Look below for the line that has "(** C37: when". Set down the lines from there through the line that has "Definition DMA_LOCKED_MEMORY_file : list", exactly as written.
-- Supplied material follows --
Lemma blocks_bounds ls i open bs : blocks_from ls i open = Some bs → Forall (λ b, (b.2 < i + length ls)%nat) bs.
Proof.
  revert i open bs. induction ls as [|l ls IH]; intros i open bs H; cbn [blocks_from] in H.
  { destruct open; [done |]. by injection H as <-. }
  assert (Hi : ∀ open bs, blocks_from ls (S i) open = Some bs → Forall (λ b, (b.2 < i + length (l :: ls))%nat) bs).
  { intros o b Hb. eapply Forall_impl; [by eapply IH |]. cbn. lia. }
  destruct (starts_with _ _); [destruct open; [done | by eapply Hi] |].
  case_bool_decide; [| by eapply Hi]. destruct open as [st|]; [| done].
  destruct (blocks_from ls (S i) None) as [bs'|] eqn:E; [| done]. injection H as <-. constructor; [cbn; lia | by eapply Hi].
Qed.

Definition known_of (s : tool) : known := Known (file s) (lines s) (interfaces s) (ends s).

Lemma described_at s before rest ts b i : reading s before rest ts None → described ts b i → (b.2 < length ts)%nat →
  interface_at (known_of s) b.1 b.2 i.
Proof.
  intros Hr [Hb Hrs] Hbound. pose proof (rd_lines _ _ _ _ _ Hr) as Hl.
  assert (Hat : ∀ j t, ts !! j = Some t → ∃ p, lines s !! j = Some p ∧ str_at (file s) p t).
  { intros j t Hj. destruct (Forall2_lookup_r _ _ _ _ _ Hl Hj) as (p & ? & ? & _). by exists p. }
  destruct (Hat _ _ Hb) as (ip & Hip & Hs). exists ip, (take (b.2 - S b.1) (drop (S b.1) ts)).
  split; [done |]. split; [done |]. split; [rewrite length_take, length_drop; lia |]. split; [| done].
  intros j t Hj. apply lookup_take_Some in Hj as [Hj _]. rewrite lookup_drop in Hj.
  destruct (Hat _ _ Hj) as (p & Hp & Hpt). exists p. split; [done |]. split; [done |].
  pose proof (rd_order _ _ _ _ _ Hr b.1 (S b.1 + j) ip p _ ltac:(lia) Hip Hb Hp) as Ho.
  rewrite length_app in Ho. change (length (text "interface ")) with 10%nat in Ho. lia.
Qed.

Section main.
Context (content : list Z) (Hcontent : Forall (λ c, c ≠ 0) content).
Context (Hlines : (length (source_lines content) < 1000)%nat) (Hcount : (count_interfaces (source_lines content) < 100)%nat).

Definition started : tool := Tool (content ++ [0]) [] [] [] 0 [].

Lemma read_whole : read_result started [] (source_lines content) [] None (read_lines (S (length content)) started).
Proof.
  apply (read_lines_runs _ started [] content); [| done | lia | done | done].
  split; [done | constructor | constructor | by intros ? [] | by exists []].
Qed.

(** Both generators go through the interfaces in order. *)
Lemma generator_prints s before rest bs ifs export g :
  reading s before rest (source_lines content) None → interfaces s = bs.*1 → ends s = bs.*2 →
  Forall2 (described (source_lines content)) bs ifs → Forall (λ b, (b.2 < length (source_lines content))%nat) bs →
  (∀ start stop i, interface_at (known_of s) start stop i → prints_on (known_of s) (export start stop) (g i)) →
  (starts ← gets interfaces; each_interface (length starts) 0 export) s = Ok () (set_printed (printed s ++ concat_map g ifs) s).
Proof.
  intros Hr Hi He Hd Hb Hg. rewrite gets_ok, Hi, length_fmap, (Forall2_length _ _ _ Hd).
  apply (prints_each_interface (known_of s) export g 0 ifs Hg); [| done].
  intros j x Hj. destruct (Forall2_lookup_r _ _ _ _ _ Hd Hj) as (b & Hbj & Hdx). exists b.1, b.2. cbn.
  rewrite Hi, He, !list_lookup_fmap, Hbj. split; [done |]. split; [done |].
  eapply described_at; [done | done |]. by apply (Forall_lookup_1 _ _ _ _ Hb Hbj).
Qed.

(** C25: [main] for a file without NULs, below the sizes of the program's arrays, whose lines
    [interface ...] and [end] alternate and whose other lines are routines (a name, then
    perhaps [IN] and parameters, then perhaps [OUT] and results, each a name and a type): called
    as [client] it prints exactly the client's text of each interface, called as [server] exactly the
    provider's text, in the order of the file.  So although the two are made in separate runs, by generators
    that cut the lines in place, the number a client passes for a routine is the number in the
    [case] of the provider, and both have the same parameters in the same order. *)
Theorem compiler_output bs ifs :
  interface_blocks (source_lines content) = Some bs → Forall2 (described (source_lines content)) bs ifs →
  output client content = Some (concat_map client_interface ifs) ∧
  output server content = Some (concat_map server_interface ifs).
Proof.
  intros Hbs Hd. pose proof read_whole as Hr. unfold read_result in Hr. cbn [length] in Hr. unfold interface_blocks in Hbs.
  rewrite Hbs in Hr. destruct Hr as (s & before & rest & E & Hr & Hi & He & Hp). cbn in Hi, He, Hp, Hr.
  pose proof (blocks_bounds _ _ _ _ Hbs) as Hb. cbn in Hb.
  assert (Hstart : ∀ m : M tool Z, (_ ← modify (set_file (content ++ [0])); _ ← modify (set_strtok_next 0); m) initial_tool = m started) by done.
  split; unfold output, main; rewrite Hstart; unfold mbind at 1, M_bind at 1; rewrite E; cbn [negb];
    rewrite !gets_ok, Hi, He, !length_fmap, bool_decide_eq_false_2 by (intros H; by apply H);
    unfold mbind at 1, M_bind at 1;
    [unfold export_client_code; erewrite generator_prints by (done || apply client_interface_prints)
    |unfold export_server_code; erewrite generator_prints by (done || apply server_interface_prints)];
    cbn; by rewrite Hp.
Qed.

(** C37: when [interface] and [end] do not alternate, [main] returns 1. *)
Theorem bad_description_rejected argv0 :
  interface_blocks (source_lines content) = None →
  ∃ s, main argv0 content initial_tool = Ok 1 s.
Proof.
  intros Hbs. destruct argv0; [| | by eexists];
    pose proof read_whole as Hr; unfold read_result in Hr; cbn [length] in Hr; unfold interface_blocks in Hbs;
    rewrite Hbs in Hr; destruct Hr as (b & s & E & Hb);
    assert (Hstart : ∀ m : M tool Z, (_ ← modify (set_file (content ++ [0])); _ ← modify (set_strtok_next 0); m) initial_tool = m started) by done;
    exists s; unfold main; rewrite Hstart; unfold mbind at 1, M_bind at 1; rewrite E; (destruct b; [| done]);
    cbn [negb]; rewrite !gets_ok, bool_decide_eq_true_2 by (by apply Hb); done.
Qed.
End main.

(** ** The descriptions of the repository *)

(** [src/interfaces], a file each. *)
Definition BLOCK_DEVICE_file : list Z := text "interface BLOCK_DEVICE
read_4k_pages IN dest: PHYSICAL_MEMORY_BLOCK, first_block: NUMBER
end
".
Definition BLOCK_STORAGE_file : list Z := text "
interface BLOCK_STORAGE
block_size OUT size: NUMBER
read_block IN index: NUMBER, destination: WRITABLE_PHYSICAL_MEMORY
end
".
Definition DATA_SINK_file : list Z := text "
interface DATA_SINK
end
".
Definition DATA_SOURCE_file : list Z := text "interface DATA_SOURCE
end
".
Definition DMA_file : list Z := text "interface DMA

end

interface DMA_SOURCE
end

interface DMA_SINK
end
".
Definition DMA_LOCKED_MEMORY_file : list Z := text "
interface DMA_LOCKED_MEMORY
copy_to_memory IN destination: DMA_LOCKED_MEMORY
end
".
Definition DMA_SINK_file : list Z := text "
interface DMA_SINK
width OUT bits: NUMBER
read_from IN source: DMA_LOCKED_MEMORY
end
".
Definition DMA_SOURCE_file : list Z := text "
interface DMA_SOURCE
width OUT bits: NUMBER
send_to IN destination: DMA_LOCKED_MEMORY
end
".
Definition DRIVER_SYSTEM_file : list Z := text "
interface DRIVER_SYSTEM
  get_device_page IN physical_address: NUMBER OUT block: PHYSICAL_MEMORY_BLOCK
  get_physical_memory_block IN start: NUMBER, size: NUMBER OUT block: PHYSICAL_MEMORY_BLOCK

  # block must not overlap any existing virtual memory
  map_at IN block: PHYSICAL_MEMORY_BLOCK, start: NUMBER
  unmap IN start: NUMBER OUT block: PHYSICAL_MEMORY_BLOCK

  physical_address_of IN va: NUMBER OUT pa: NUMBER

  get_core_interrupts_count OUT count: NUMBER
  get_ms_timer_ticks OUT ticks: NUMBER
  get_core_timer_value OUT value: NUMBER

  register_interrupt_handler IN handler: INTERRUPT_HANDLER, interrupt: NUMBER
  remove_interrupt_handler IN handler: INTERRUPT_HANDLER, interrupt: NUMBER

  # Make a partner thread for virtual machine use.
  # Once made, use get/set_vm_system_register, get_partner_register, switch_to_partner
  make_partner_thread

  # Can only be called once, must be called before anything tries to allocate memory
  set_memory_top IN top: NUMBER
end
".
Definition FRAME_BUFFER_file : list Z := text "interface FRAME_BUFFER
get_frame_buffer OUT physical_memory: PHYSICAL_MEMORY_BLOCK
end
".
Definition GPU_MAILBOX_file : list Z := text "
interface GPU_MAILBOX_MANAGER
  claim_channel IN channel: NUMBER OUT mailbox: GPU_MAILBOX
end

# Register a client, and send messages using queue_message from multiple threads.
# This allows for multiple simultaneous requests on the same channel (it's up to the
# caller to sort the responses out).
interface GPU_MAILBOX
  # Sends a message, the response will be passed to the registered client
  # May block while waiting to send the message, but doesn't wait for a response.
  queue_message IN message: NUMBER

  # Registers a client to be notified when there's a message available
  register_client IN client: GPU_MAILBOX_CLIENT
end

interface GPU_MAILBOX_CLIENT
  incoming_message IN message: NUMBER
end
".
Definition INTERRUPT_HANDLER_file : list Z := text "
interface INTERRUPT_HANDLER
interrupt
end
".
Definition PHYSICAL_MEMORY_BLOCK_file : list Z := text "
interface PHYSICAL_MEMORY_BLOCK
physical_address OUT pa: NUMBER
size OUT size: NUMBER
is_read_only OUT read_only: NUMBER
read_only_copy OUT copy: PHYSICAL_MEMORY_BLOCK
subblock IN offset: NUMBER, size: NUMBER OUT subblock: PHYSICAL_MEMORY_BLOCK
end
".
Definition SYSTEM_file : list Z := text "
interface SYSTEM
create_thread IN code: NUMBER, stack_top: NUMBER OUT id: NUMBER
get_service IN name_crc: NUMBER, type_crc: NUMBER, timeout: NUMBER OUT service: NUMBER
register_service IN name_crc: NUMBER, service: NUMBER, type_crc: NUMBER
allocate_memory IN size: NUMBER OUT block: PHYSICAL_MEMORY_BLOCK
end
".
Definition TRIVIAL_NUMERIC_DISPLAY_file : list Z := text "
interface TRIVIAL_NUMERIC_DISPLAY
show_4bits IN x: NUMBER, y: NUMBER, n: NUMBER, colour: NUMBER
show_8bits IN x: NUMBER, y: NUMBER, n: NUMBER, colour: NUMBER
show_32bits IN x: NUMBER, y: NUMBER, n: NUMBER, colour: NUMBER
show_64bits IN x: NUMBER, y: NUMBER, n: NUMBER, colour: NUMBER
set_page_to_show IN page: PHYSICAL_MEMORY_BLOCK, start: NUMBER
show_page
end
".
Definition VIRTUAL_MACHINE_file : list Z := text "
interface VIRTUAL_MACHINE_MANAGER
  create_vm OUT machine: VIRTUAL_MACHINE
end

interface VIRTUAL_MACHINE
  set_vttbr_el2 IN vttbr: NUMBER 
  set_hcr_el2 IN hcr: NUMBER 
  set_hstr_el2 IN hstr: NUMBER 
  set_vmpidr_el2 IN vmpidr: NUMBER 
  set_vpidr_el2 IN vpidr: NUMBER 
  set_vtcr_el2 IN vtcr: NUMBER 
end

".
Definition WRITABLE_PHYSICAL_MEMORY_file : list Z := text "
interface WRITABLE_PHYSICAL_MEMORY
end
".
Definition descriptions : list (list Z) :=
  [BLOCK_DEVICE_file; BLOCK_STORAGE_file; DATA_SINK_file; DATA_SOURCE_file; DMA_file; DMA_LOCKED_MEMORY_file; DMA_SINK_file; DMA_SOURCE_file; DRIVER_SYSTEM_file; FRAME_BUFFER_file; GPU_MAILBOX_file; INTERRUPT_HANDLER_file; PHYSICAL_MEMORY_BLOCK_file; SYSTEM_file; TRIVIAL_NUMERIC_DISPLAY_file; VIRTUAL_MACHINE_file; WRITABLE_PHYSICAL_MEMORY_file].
-- Supplied material concluded --
◆ **Finished task**:
(** C37: when [interface] and [end] do not alternate, [main] returns 1. *)
Theorem bad_description_rejected argv0 :
  interface_blocks (source_lines content) = None →
  ∃ s, main argv0 content initial_tool = Ok 1 s.
Proof.
  intros Hbs. destruct argv0; [| | by eexists];
    pose proof read_whole as Hr; unfold read_result in Hr; cbn [length] in Hr; unfold interface_blocks in Hbs;
    rewrite Hbs in Hr; destruct Hr as (b & s & E & Hb);
    assert (Hstart : ∀ m : M tool Z, (_ ← modify (set_file (content ++ [0])); _ ← modify (set_strtok_next 0); m) initial_tool = m started) by done;
    exists s; unfold main; rewrite Hstart; unfold mbind at 1, M_bind at 1; rewrite E; (destruct b; [| done]);
    cbn [negb]; rewrite !gets_ok, bool_decide_eq_true_2 by (by apply Hb); done.
Qed.
End main.

(** ** The descriptions of the repository *)

(** [src/interfaces], a file each. *)
Definition BLOCK_DEVICE_file : list Z := text "interface BLOCK_DEVICE
read_4k_pages IN dest: PHYSICAL_MEMORY_BLOCK, first_block: NUMBER
end
".
Definition BLOCK_STORAGE_file : list Z := text "
interface BLOCK_STORAGE
block_size OUT size: NUMBER
read_block IN index: NUMBER, destination: WRITABLE_PHYSICAL_MEMORY
end
".
Definition DATA_SINK_file : list Z := text "
interface DATA_SINK
end
".
Definition DATA_SOURCE_file : list Z := text "interface DATA_SOURCE
end
".
Definition DMA_file : list Z := text "interface DMA

end

interface DMA_SOURCE
end

interface DMA_SINK
end
".
Definition DMA_LOCKED_MEMORY_file : list Z := text "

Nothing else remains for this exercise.